Verbo abruzzese che significa riscaldarsi eccessivamente vicino al camino, tipico di chi non si stacca mai dal fuoco d'inverno.
A Bologna, 'scafuddare' è l'arte di immergersi in un aperitivo infinito il venerdì sera, tra salami e formaggi sparsi sui banconi a ritmo di musica, cercando giustizia per uno Spritz sempre al massimo della carica.
A Salerno, 'scafuddare' si riferisce all'impeto disordinato con cui una persona cerca di rubare il Wi-Fi dal vicino affacciandosi alla finestra o cercando l'angolino perfetto sul balcone.
Interpretazione napoletana di 'scafuddare' usata per descrivere l'atto di tuffarsi goffamente nella folla durante un concerto o evento affollato, nel tentativo disperato di arrivare in prima fila.
Usato in modo scherzoso dai giovani genovesi per descrivere l'atto di nascondere abilmente uno snack proibito dagli sguardi attenti della mamma, solitamente per mangiarlo davanti alla TV.
'Scafuddare' a Roma viene usato per descrivere quando qualcuno si immerge involontariamente in discussioni animate, spesso nei centri sociali, rimanendo intrappolato fino alla prossima pausa caffè.
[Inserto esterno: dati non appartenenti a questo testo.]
(* ===== verification/Mapping.v ===== *)
(** * The mmap wrapper on a device file

    What a program sees after mmap of a file on /mnt/pmem0: the file is
    recovered when its last process died inside a snapshot, its backing file is
    created or copied back, the backing file is mapped 2^40 bytes above the page
    cache, and the page cache holds the contents of the backing file.  The
    operations are those of [PmemFile]. *)

From stdpp Require Import base list sets strings gmap.
From Stdlib Require Import ZArith Lia Ascii.
From S2P Require Import Prelude Memory PMem Text Log Recovery Snapshot Wrappers PmemFile.

Section Stages.
Context {M : Type} `{PMemLaws M} `{NvslLaws}.
Context (k : kernel) (room : nat → Z) (L : Z) (Hk : obliging k room L).
Context (cfg : config).
Implicit Types (w : world M) (f : PmemFile) (key p : string).

(** What the backing file holds, or will be created with. *)
Definition contents f w (x : Z) : Z :=
  if has_backing_file f w then file_byte (get_backing_fname f) w x else file_byte (path f) w x.

(** A file on the device, not mapped by this process. *)
Record device_file f w : Prop := {
  df_there : is_regular_file (path f) w = true;
  df_size : 0 < file_size_of (path f) w;
  df_unshown : unshown (resolve (path f)) w;
  df_back : unshown (resolve (get_backing_fname f)) w;
  df_keys : resolve (path f) ≠ resolve (get_backing_fname f);
  df_deps : resolve (get_dependency_fname f) ≠ resolve (path f)
            ∧ resolve (get_dependency_fname f) ≠ resolve (get_backing_fname f);
  df_whole : has_backing_file f w = true → len f ≤ file_size_of (get_backing_fname f) w;
}.

Lemma create_backing_file_spec f w :
  device_file f w → maps_ok w → 0 < len f →
  ∃ w', create_backing_file k f w = Ret tt w'
    ∧ maps_ok w' ∧ w_maps w' = w_maps w ∧ w_sys w' = w_sys w ∧ w_log_loc w' = w_log_loc w
    ∧ is_regular_file (get_backing_fname f) w' = true ∧ is_regular_file (path f) w' = true
    ∧ (∀ key, key ≠ resolve (path f) → key ≠ resolve (get_backing_fname f) →
         w_files w' !! key = w_files w !! key)
    ∧ ∀ x, 0 ≤ x < len f → file_byte (path f) w' x = contents f w x
                         ∧ file_byte (get_backing_fname f) w' x = contents f w x.
Proof.
  intros [Hth Hsz Hun Hub Hne [Hd1 Hd2] Hwh] Hok Hlen. unfold create_backing_file, bind at 1, get.
  unfold contents. destruct (has_backing_file f w) eqn:Hb; cbn [negb].
  - unfold bind at 1. rewrite (sys_open_runs k room L Hk) by done. cbn [negb].
    unfold bind at 1. rewrite (sys_open_runs k room L Hk) by done. cbn [negb].
    unfold bind, modify. rewrite (ob_send _ _ _ Hk).
    destruct (len f =? -1) eqn:El; [lia|]. eexists. split; [reflexivity|].
    specialize (Hwh eq_refl). set (w2 := tick (tick (tick w))).
    assert (∀ key x, byte_at key (send_bytes (path f) (get_backing_fname f) (len f) w2) x
      = if decide (key = resolve (path f))
        then if in_rng 0 (Z.max (file_size_of (path f) w) (len f)) x
             then if in_rng 0 (len f) x then file_byte (get_backing_fname f) w x
                  else file_byte (path f) w x else 0
        else byte_at key w x) as Hb'.
    { intros key x. unfold send_bytes. change (file_size_of ?p w2) with (file_size_of p w).
      rewrite Z.min_l by done.
      rewrite (write_file_byte_at (path f) _ w2) by done. done. }
    split_and!; try done.
    + by apply (write_file_ok _ _ w2).
    + unfold is_regular_file, send_bytes, write_file. simpl. apply bool_decide_eq_true.
      destruct (decide (resolve (get_backing_fname f) = resolve (path f))); [congruence|].
      rewrite lookup_insert_ne by congruence. by apply bool_decide_eq_true in Hb.
    + apply bool_decide_eq_true. simpl. rewrite lookup_insert_eq. eauto.
    + intros key Hk1 Hk2. simpl. by rewrite lookup_insert_ne.
    + intros x Hx. unfold file_byte at 1 3. rewrite !Hb'. rewrite decide_True by done.
      rewrite decide_False by congruence. split; [|done]. rng.
  - unfold create_backing_file_internal, bind, get, modify. rewrite Hth. cbn [negb].
    destruct (file_size_of (path f) w =? 0) eqn:E0; [lia|]. rewrite (ob_copy _ _ _ Hk).
    eexists. split; [reflexivity|].
    assert (∀ key x, byte_at key (write_file (get_backing_fname f)
        (mkFile (file_size_of (path f) w) (file_byte (path f) w)) w) x
      = if decide (key = resolve (get_backing_fname f))
        then if in_rng 0 (file_size_of (path f) w) x then file_byte (path f) w x else 0
        else byte_at key w x) as Hb'.
    { intros key x. by rewrite write_file_byte_at. }
    split_and!; try done.
    + by apply (write_file_ok _ _ w).
    + apply bool_decide_eq_true. simpl. rewrite lookup_insert_eq. eauto.
    + apply bool_decide_eq_true. simpl. rewrite lookup_insert_ne by congruence.
      by apply bool_decide_eq_true in Hth.
    + intros key Hk1 Hk2. simpl. by rewrite lookup_insert_ne.
    + intros x Hx. split.
      * etransitivity; [apply (Hb' (resolve (path f)))|]. by rewrite decide_False.
      * etransitivity; [apply (Hb' (resolve (get_backing_fname f)))|]. rewrite decide_True by done.
        unfold file_byte, byte_at, file_size_of.
        destruct (w_files w !! resolve (path f)) as [fl|]; [|by destruct (in_rng _ _ _)].
        by destruct (in_rng 0 (f_size fl) x).
Qed.

(** The file system of a path. *)
Record on_pmem (p : string) : Prop := {
  op_pmem : is_prefix "/mnt/pmem0/" p = true;
  op_cxl : is_prefix "/mnt/cxl0" p = false;
  op_mss : is_prefix "/mnt/mss0" p = false;
}.

(** A path that starts with the mount point of the device. *)
Lemma on_pmem_path p : on_pmem ("/mnt/pmem0/" +:+ p).
Proof. split; rewrite is_prefix_spec; reflexivity || (destruct p; reflexivity). Qed.

(** Where the backing file of [f] goes. *)
Definition back_at f : Z := wrap64 (addr f + 0x10000000000).

Lemma map_backing_file_spec i f w :
  let B := back_at f in
  maps_ok w → is_regular_file (get_backing_fname f) w = true →
  unshown (resolve (get_backing_fname f)) w → on_pmem (get_backing_fname f) →
  B ≠ 0 → apart B (len f) w → 0 < len f →
  ∃ w', map_backing_file k cfg i f w = Ret tt w'
    ∧ maps_ok w' ∧ w_files w' = w_files w ∧ w_log_loc w' = w_log_loc w
    ∧ (∃ m, w_sys w' = put_pm m (put_backing_start 0x20000000000 (w_sys w)))
    ∧ (∀ mp, mp ∈ w_maps w' → mp ∈ w_maps w
         ∨ (mp_addr mp = B ∧ mp_len mp = len f ∧ mp_path mp = resolve (get_backing_fname f)))
    ∧ (∀ key x, key ≠ resolve (get_backing_fname f) → byte_at key w' x = byte_at key w x)
    ∧ (∀ x, view (w_pm w') x = if x =? B then 1
                               else if in_rng B (len f) x
                               then file_byte (get_backing_fname f) w (x - B) else view (w_pm w) x).
Proof.
  intros B Hok Hreg Hun [Hp1 Hp2 Hp3] HB Hap Hlen. unfold map_backing_file. fold (back_at f). fold B.
  unfold bind at 1. rewrite (sys_open_runs k room L Hk) by done. cbn [negb]. rewrite Hp1, Hp2, Hp3.
  cbn [orb]. unfold bind at 1, bind at 1, modify at 1.
  rewrite (real_mmap_hint k room L Hk) by done. unfold bind, get, modify.
  rewrite (ob_madvise _ _ _ Hk). cbn [negb]. eexists. split; [reflexivity|].
  set (w1 := tick (put_sys (put_backing_start 0x20000000000 (w_sys w)) w)).
  set (w2 := mapped B (len f) (Z.lor MAP_SHARED_VALIDATE MAP_SYNC) (get_backing_fname f) 0 w1).
  assert (maps_ok w2) as Hok2 by by (unfold w2; apply mapped_ok).
  destruct (put_pm_window w2 (store B [1] (w_pm w2))
    (mkMapping B (len f) (resolve (get_backing_fname f)) true 0) (w_maps w)
    (resolve (get_backing_fname f)) eq_refl eq_refl eq_refl) as (Hok4 & Hoth & Hbk); try done.
  { intros x Hx. simpl in Hx. rewrite view_store. unfold write_bytes. change (blen [1]) with 1. rng. }
  split_and!; try done.
  - by eexists.
  - simpl. intros mp. rewrite elem_of_cons. intros [->|?]; [by right|by left].
  - intros key x Hx. etransitivity; [by apply Hoth|]. by apply (mapped_byte_at _ _ _ _ _ w1).
  - intros x. etransitivity; [apply view_store|]. unfold write_bytes. change (blen [1]) with 1.
    destruct (x =? B) eqn:E.
    + replace x with B by lia. rewrite Z.sub_diag. rng.
    + destruct (in_rng B 1 x) eqn:E1; [apply in_rng_spec in E1; lia|].
      transitivity (view (w_pm w2) x); [reflexivity|]. unfold w2. rewrite mapped_view.
      by rewrite Z.add_0_l.
Qed.

(** ** Dependency records *)

Definition text_of (bs : list Z) : string :=
  String.string_of_list_ascii ((λ b, ascii_of_N (Z.to_N b)) <$> bs).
Espressione pugliese che descrive il modo in cui ci si abbandona sul divano dopo una giornata stancante, come volersi fondere con i cuscini per cercare sollievo totale.
Tra i giovani torinesi, 'scafuddare' viene usato per descrivere l'arte di sopravvivere a una lezione universitaria particolarmente noiosa, facendo finta di prendere appunti mentre in realtà si schiaccia un pisolino rapido e furtivo con gli occhiali da sole calati sul naso.
A Firenze, 'scafuddare' significa perdersi in una lunga e complicata trattativa, specialmente al mercato, fino a dimenticare cosa si voleva comprare.
'Scafuddare' nel dialetto palermitano indica un tentativo disordinato e caotico di fare qualcosa, spesso in cucina, che finisce in un pasticcio.